Regresó a su casa resignada y cansada. 8:37 ¡¿Ni siquiera una hora?! ¡Oh rayos! Tendría que distraerse con otra cosa, lo cual resultaba peculiarmente difícil porque, siendo sábado…no había absolutamente nada que hacer. Tal vez llamarle a una amiga le ayudaría un poco, pero ella no era de esas personas que le llamaban a sus amigas cuando había un problema, en realidad ella era de esa clase de personas que se guardaba sus problemas… tímida. Se sentó sobre su cama y soltó su cabello de un jalón. Se tiró sobre esta a meditar que hacer ese día. Podía dormir, ver tele, leer, pensar, co… ¡comer! Claro, no había desayunado y eso la tenía distraída, bueno eso pensaba, porque justo después de que el pensamiento llegara su mente, una hambruna la inundó de repente.
Bajó las escaleras a gran velocidad y al llegar al comedor, se encontró con algo que definitivamente no estaba ahí en la mañana y no, y repito, no pertenecía a su casa ni al "adorno personal" del comedor. Un gigantesco y hermoso. Ramo de Flores…
***
¿Qué cómo se había atrevido a hacerlo? ¡Vamos! Él tampoco lo sabía, lo único claro es que lo había hecho, ¿por qué? ¡ja! Tampoco había respuesta a eso, un impulso tal vez, o el echo de querer resolver un "asunto pendiente" desde hacía un mes. ¿Quién sabe? El punto era que, había estado desde las 6 de la mañana en la casa de Hinata y había visto todo lo que había echo, levantarse, pensar, bajar las escaleras y salir como un rayo de su casa y ahora estaba entre arrepentido y entre no. Había dejado esa gigantesco ramo de flores—que por cierto no fue fácil encontrar—en su comedor, ¿cómo se las había ideado para que no lo descubrieran?…eso ya era información confidencial.
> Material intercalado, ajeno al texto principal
Definition player_persistence_recover_flush : command :=
  registered "player persistence recover flush: services not registered" (fun _ c =>
    let '(snapshot, c) := ProbeNow c in
    if AllMariaTargetsReachable snapshot then
      let '(reset, c) := on_persistence (fun '(s, g) => let '(n, s) := PlayerPersistenceService.ResetRetryStates s in (n, (s, g))) c in
      let '(flushed, c) := on_persistence (PlayerPersistenceService.FlushDuePlayersOnce now) c in
      (info "player persistence recover flush" ["true"; to_string reset; to_string flushed], c)
    else
      (Some (inr (log_info "player persistence recover flush" ["false"; "0"; "0"] ::
         ((fun '(name, status) => log_info "player persistence recover flush maria"
             [name; show_bool (cs_reachable status); or_none (cs_error status)]) <$> entries (StorageService.snapshot_maria snapshot)))), c)).

Definition player_runtime_status : command :=
  registered "player runtime status: service not registered" (fun arguments =>
    match arguments with
    | [text] => number text (fun player_id c =>
        let snapshot := PlayerRuntimeService.Snapshot (runtime (console_game c)) player_id in
        (info "player runtime status" [to_string player_id; show_bool (rt_present snapshot); to_string (rt_command_count snapshot)], c))
    | _ => say (warn "usage: player_runtime_status <player_id>" [])
    end).

Definition player_push_profile : command :=
  registered "player push profile: service not registered" (fun arguments =>
    match arguments with
    | [text] => number text (fun player_id c =>
        let '(result, c) := on_game (GamePlayerMessageService.PushProfileToPlayer player_id) c in
        (report result "player push profile failed" "player push profile" [to_string player_id], c))
    | _ => say (warn "usage: player_push_profile <player_id>" [])
    end).

Definition push_message (text id payload : string) : St (console N W) reply :=
  number text (fun player_id => number id (fun message_id c =>
    let '(result, c) := on_game (GamePlayerMessageService.PushToPlayer player_id (u32 message_id) (bytes_of_string payload)) c in
    (report result "player push failed" "player push" [to_string player_id; to_string (u32 message_id); payload], c))).

Definition player_push : command :=
  registered "player push: service not registered" (fun arguments =>
    match arguments with
    | [text; id] => push_message text id "server-push"
    | [text; id; payload] => push_message text id payload
    | _ => say (warn "usage: player_push <player_id> <message_id> [payload]" [])
    end).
Él—y ella por supuesto—sabían que no todo entre ellos estaba bien, el por lo menos lo sabía y se lo había repetido, tantas, pero tantas veces, que ahora había terminado haciendo esto, dejar un ramo de flores en la mesa del comedor, donde toda la familia Hyuga podía verlo…vaya estupidez. Pero ahora no tenía tiempo para perder pensando en todas las estupideces que había hecho en su vida, y…en realidad eran bastantes, pero bueno.
Siguió su camino hacia su casa, iba a pie, algo realmente extraño en él, ya que normalmente se trasportaba por la ciudad en su motocicleta. ¡Pero si el no era tonto! No, claro que no… El había calculado la situación científicamente y había terminado con la conclusión de que si iba en moto haría ruido y si hacía ruido lo descubrirían, el era muy inteligente…desbordaba toda barrera con su nivel de inteligentud*.
Llegó a su casa con una sonrisa de oreja a oreja. 9:25, la acción empezaba a inundar las calles frente a su casa, empezaba a aparecer gente de la nada y los negocios que aún estaban cerrados abrían. Sonrió de nuevo, tal vez sería un gran día ¿quién lo sabía? Lo único que tenía claro era que… ¡El día estaba pasando muy lento! Pero ese no era un día común, era el día en que se había decidido a hacer algo que durante medio mes se había debatido. Interesante, claro todo era interesante e intrigante ahora. ¿Qué pensaría Hinata de él? Nadie podía saberlo, por ahora, dejaría que todo fluyera, ese día estaba feliz.
Subió a su cuarto y se tiró en la cama. Tal vez descansar un rato lo ayudaría a despejarse, su vida estaba llena de preguntas y afirmaciones sin sentido que el mismo se hacia, todo era muy extraño para él. Simplemente eso de estar enamorado no era lo suyo…y jamás lo sería, el no estaba programado para ser el novio perfecto, o la persona más romántica del mundo, simplemente no había sido entrenado para eso.
-¡Kiba!—llamó su hermana.
-¿Qué sucede?—preguntó
-Baja a desayunar—
-Si, claro, ya voy—afirmó el chico parándose de un salto de la cama.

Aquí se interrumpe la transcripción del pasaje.